The enquiry said the official, Benon Sevan, solicited allocations of Iraqi oil from the Baghdad regime of Saddam Hussein and had got questionable cash payments but stopped short of saying he had taken bribes.

Mark Malloch Brown, Annan's chief of staff, said disciplinary proceedings had been started against Sevan, although it was unclear what measures could be taken because Sevan has already resigned from the United Nations.

"The secretary general is shocked by what the report has to say about Mr Sevan, terribly dismayed that a colleague of so many years' standing is accused of breaching the UN code of conduct and staff rules in the way he did," Malloch Brown told reporters.

"He very much doubts there can be any extenuating circumstances to explain the behaviour which appears proven in the report," Malloch Brown said.

He reiterated that Annan would waive diplomatic immunity if any criminal charges are launched against UN officials connected to the scandal-tainted oil-for-food programme.

In a statement, Sevan's lawyers issued a stinging rebuke of the Volcker panel's report.

"They have not found -- because they cannot -- that Mr Sevan ever accepted anything from anyone," they said. "There is no smoking gun. Mr Sevan never took a penny."

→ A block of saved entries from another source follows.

Lemma mkdir_parents_well_formed (a : bool) (rparts : list string)
  (f f' : FS) (r : Result unit) :
  well_formed f -> Fs.mkdir_parents a rparts f = (r, f') -> well_formed f'.
Proof.
  revert f f' r; induction rparts as [|c rparts IH]; intros f f' r Hwf;
    cbn [Fs.mkdir_parents];
    destruct (Fs.os_mkdir _ f) as [f1|e] eqn:Hm;
    try (intros [= <- <-]; eapply os_mkdir_well_formed; now eauto).
  - destruct e as [[] ?| | | | | |]; try (now intros [= <- <-]);
      destruct (Fs.is_dir _ f); now intros [= <- <-].
  - destruct e as [[] ?| | | | | |]; try (now intros [= <- <-]);
      try (destruct (Fs.is_dir _ f); now intros [= <- <-]).
    destruct (Fs.mkdir_parents a rparts f) as [[[]|e1] f2] eqn:Hrec;
      [|intros [= <- <-]; eapply IH; now eauto].
    pose proof (IH _ _ _ Hwf Hrec) as Hwf2.
    destruct (Fs.mkdir_single true _ f2) as [f3|e3] eqn:Hs;
      intros [= <- <-]; [|assumption].
    eapply mkdir_single_well_formed; eauto.
Qed.

Lemma open_write_well_formed (p : Path) (f f2 : FS) loc (data : list byte) :
  well_formed f -> Fs.open_trunc p f = Ok (loc, f2) ->
  well_formed (Fs.write loc data f2).
Proof.
  intros Hwf Ho.
  destruct (read_after_write _ _ _ _ data Ho) as (_ & _ & ->).
  apply open_trunc_ok in Ho as (d & c & _ & Hw & _ & _ & -> & Hn & _).
  rewrite node_at_nonempty in Hn.
  apply well_formed_insert; [assumption | | assumption].
  eapply walk_dir; [|exact Hw]. now apply start_dir.
Qed.

(** X15. Well-formedness is an invariant of the handlers' filesystem
    work: when the working directory is a directory and every entry sits
    in a directory, the same holds after [ensure_directories], after an
    image save and after a metadata save, whether they succeed or not. *)
Theorem saves_keep_the_filesystem_well_formed (w : World) :
  well_formed (fs w) ->
  well_formed (fs (snd (ensure_directories w)))
  /\ (forall path data, well_formed (fs (snd (save_image_file path data w))))
  /\ (forall path record, well_formed (fs (snd (save_meta_file path record w)))).
Proof.
  intros Hwf. split; [|split].
  - unfold ensure_directories, for_each, bind, Path_mkdir, ret.
    destruct (Fs.mkdir Config.IMAGE_DIR (fs w)) as [r1 f1] eqn:H1.
    apply mkdir_parents_well_formed in H1; [|assumption].
    destruct r1 as [[]|e]; [|exact H1]. cbn [fs set_fs].
    destruct (Fs.mkdir Config.META_DIR f1) as [r2 f2] eqn:H2.
    apply mkdir_parents_well_formed in H2; [|assumption].
    destruct r2 as [[]|e]; [|exact H2]. cbn [fs set_fs].
    destruct (Fs.mkdir Config.LOG_DIR f2) as [r3 f3] eqn:H3.
    apply mkdir_parents_well_formed in H3; [|assumption].
    now destruct r3 as [[]|e].
  - intros path data. rewrite save_image_file_run. cbv zeta.
    destruct (Fs.mkdir _ (fs w)) as [r1 f1] eqn:H1.
    apply mkdir_parents_well_formed in H1; [|assumption].
    destruct r1 as [[]|e]; [|exact H1].
    destruct (Fs.open_trunc _ f1) as [[loc f2]|e] eqn:Ho; [|exact H1].
    cbn [snd fs set_fs set_stats]. eapply open_write_well_formed; eauto.
  - intros path record. rewrite save_meta_file_run. cbv zeta.
    destruct (Fs.mkdir _ (fs w)) as [r1 f1] eqn:H1.
    apply mkdir_parents_well_formed in H1; [|assumption].
    destruct r1 as [[]|e]; [|exact H1].
    destruct (json_dumps record) as [js|e]; [|exact H1].
    destruct (Fs.open_trunc _ f1) as [[loc f2]|e] eqn:Ho; [|exact H1].
    cbn [snd fs set_fs set_stats]. eapply open_write_well_formed; eauto.
Qed.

The Washington law firm, Baach Robinson and Lewis, said the Volcker enquiry -- which was commissioned by Annan -- had "succumbed to massive political pressure and now seeks to scapegoat" Sevan.

In a 219-page interim report into the complex programme, the Volcker panel said Sevan used his position to solicit oil on behalf of a Panama-registered trading company.

It said Sevan had denied asking for the allocations but that his claims "are contradicted by the first-hand accounts of Iraqi officials involved," and said questions remained about cash payments Sevan had subsequently received.

Volcker told reporters that the findings about Sevan were the "most disturbing" part of the highly technical initial report but cautioned that his investigation was still continuing.

"This is an interim report. It is not the whole story by a long shot," he said at a press conference in New York.

Oil-for-food was set up to help Iraqis cope with the sanctions slapped on Saddam's regime over its 1990 invasion of Kuwait, which sparked the 1991 Gulf War.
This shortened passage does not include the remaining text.